In 1980 the mental health industry invented a new diagnostic label, one of many, for the 3rd edition of the Diagnostic and Statistical Manual of Mental Disorders (DSM III). The American Psychiatric Association (APA) presented DSM III to the world as a scientific revolution in psychiatric understanding. If people suffering emotional distress had accepted the APA’s statements about the new manual, they would have rejoiced that such a wealthy and powerful organisation had put its energies into making sense of psychological suffering. The vast majority of people receiving one of these new labels had experienced great trauma – sexual abuse, extreme life events and repeated abuses of power. Quite a progressive move by the APA then: understanding the effects of power on people. Psychiatrists could show care, understanding, and perhaps even provide a sense of solidarity to people who were marginalised. Unfortunately, in 1980 the APA willed Borderline Personality Disorder into being. The APA’s idea of empathy and understanding led to vast numbers of survivors of abuse being labelled as disordered individuals.

In many ways the diagnosis of BPD is an easy target for criticism and satire. The diagnosis of BPD is defined by a series of social and moral judgements, applied to people who have been traumatised and dressed up as a medical problem. If we had a friend who revealed to us after years of secrecy and shame that they had been repeatedly sexually abused as a child, our first response is unlikely to be “your personality must be really disordered – no wonder I’ve felt like rejecting you”. Instead we would show care, be amazed at their survival and probably feel anger at the perpetrators of abuse – basic common sense and decency. Sadly when it comes to psychiatric diagnosis good sense does not prevail. The survival of psychiatric diagnoses is in many ways an astonishing feat of magic; its supporters have woven a spell that repels good sense, compassion, logic and evidence.

There are multiple problems with a diagnosis such as BPD. Here I want to highlight just one: it locates the problem within the individual. ‘BPD’ hides disordered environments, misuse of power and perpetrators of abuse.

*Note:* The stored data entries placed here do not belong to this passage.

(** The cautious rule decides when no earlier rule has matched. *)
Lemma decide_compra_cauteloso fonte c custo aluguel saldo w :
  impulsivo c = false → exigente c = false ∨ aluguel < 50 →
  cauteloso c = true → 80 ≤ saldo - custo →
  decide_compra fonte c custo aluguel saldo w = Ret (VBool true) w.
Proof.
  unfold decide_compra. intros -> He -> H.
  rewrite (exigente_falha _ _ He). simpl.
  by replace (saldo - custo >=? 80) with true
    by (symmetry; rewrite Z.geb_leb; apply Z.leb_le; lia).
Qed.

(** C3, as stated, fails: a strategy that is both demanding and cautious
    buys a property of rent 10 (below 50) when the reserve allows it,
    where the rule as specified lets the demanding trait alone decide
    and refuses. *)
Lemma decide_compra_exigente_cauteloso :
  let c := Exemplo.traco false true true false in
  decide_compra Exemplo.fonte c 100 10 300 (Exemplo.mundo 300 0 0)
    = Ret (VBool true) (Exemplo.mundo 300 0 0)
  ∧ decide_compra_espec c 100 10 300 true = false
  ∧ decide_compra_espec c 100 10 300 false = false.
Proof. repeat split. Qed.

(** C3, as amended: the rules are tried in the order impulsive,
    demanding, cautious, random-choice, and the first rule whose trait is
    set and whose condition holds decides; a demanding strategy facing a
    rent below 50, or a cautious one short of the reserve of 80, goes on
    to the later rules. The random-choice rule returns the bit of one
    draw; without any match the answer is [False]. With at most one trait
    set this is the rule as the specification words it. *)
Theorem decide_compra_regras fonte c custo aluguel saldo w :
  (impulsivo c = true →
     decide_compra fonte c custo aluguel saldo w = Ret (VBool true) w)
  ∧ (impulsivo c = false → exigente c = true → 50 ≤ aluguel →
     decide_compra fonte c custo aluguel saldo w = Ret (VBool true) w)
  ∧ (impulsivo c = false → exigente c = false ∨ aluguel < 50 →
     cauteloso c = true → 80 ≤ saldo - custo →
     decide_compra fonte c custo aluguel saldo w = Ret (VBool true) w)
  ∧ (impulsivo c = false → exigente c = false ∨ aluguel < 50 →
     cauteloso c = false ∨ saldo - custo < 80 → aleatorio c = true →
     decide_compra fonte c custo aluguel saldo w
       = Ret (VInt (moeda fonte w)) (sorteado w))
  ∧ (impulsivo c = false → exigente c = false ∨ aluguel < 50 →
     cauteloso c = false ∨ saldo - custo < 80 → aleatorio c = false →
     decide_compra fonte c custo aluguel saldo w = Ret (VBool false) w)
  ∧ (um_traco c = true →
     ∃ v w', decide_compra fonte c custo aluguel saldo w = Ret v w'
       ∧ verdadeiro v
         = decide_compra_espec c custo aluguel saldo
             (negb (moeda fonte w =? 0))).
Proof.
  unfold decide_compra. repeat split.
  - by intros ->.
  - intros -> -> H. simpl.
    by replace (aluguel >=? 50) with true
      by (symmetry; rewrite Z.geb_leb; apply Z.leb_le; lia).
  - apply decide_compra_cauteloso.
  - intros -> He Hc ->.
    by rewrite (exigente_falha _ _ He), (cauteloso_falha _ _ _ Hc).
  - intros -> He Hc ->.
    by rewrite (exigente_falha _ _ He), (cauteloso_falha _ _ _ Hc).
  - unfold um_traco, decide_compra_espec.
    destruct (impulsivo c), (exigente c), (cauteloso c), (aleatorio c);
      simpl; try discriminate; intros _;
      repeat match goal with
             | |- context [?a >=? ?b] => destruct (a >=? b)
             end; by eexists _, _.
Qed.
(** * Gesture-Control: the per-frame gesture decision loop

    A shallow embedding of [HandTrackingModule.py] (finger classifier and
    landmark distance), of the frame loop shared by [main.py] and
    [gui_main.py] (hold timers, mode selection, per-mode dispatch, painter
    strokes) and of the canvas compositor.

    Conventions.
    - Pixel coordinates, finger flags and colour channels are Python [int]s
      or [uint8]s: [Z], with saturation written out where OpenCV saturates.
    - Timestamps ([time.time()]) are finite floats, hence rationals: [Q].
      The code only copies, subtracts and compares them; the subtraction
      is taken exact.
    - [math.hypot] and [np.interp] are modelled over the reals [R]
      (rounding is not modelled).
    - A Python [IndexError] is [None] in the [option] monad.
    - Rendering into the displayed frame (icons, landmarks, text) has no
      effect on the decision state and is left out; the persistent canvas
      is kept as the sequence of [cv2.line] calls applied to it.
    - The frame step is the body of the loop on a received frame.  Key
      presses and the GUI's button callbacks are outside it. *)

From Stdlib Require Import ZArith QArith Lqa Reals Lra Lia Bool.
From stdpp Require Import base option list.

#[local] Open Scope Z_scope.

(** * Part I: the model *)

(** ** Python primitives *)

(** Truthiness of an [int]. *)
Definition truthy (z : Z) : bool := negb (z =? 0).

(** [l[i] = v]: Python raises [IndexError] out of range. *)
Definition set_item {A} (l : list A) (i : nat) (v : A) : option (list A) :=
  if (i <? length l)%nat then Some (<[i := v]> l) else None.

(** [==] on lists of [int]s. *)
Fixpoint ints_eqb (l k : list Z) : bool :=
  match l, k with
  | [], [] => true
  | a :: l', b :: k' => (a =? b) && ints_eqb l' k'
  | _, _ => false
  end.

The following quote from Suzi, someone who received the label, makes the point better than I can:

‘I cannot understand how the vast majority of perpetrators of sexual violence walk free in society; whilst people who struggle to survive its after effects are told they have disordered personalities’ (Shaw & Proctor, 2004, p.12).

Think about the implications of that for a second. It’s accusing us of failing to recognise the abuse of power in society, of colluding in suffering. People are traumatised and hurt in many ways. For some there are obvious damaging events involved, for other people the circumstances are more complex and subtle. The flow of power is usually crucial in each. Unfortunately, the way in which we offer mental health services can lead us to ignore life circumstances and power. An understandable reaction to a horrifying life experience is converted into an illness, which a person is held responsible and rejected for having.

If that doesn’t paint a pretty picture of mental health services what are the alternatives? Perhaps a little good sense might help here. We need to support people to make sense of their distress in relation to their life experiences and circumstances – survival strategies in the face of disordered environments. People need to be offered practical support and guidance, as well as compassion and care. It seems unnecessary to grab at the concepts of illness, treatment and disorder, when we can talk with people using ordinary language. Our conversations need to honour people’s survival and strengths against the odds, as well as their difficulties and needs. When supporting people who have experienced high levels of abuse and are struggling in life, workers need space, supervision and time to reflect on and cope with their own feelings, and to consider the most useful ways to help. People should not have to accept a label and the attached baggage to receive support.

Abuse and misuse of power are social and political issues. We seem to resist asking the questions that flow from this though. Such as why is sexual violence so prevalent in society? How do we prevent people doing horrendous things to each other in the first place? What economic policies decrease oppression and misuse of power in society? Going back to the 20th century, at one point the APA decided people who identified themselves as gay were suffering from an illness. Some of those who were labelled accepted and internalised the label. However due to lobbying and activism this idea was eventually abandoned. It is now time to speak up and say that people in emotional pain, who have suffered and attempted to survive, should no longer be labelled disordered. It is time to abandon the concept of borderline personality disorder and instead find and honour the person.

Shaw, C. & Proctor, G. (2004). Suzi’s Story. Asylum (Special Edition: Women at the Margins), 14 (3), 11 – 13. Also reproduced here.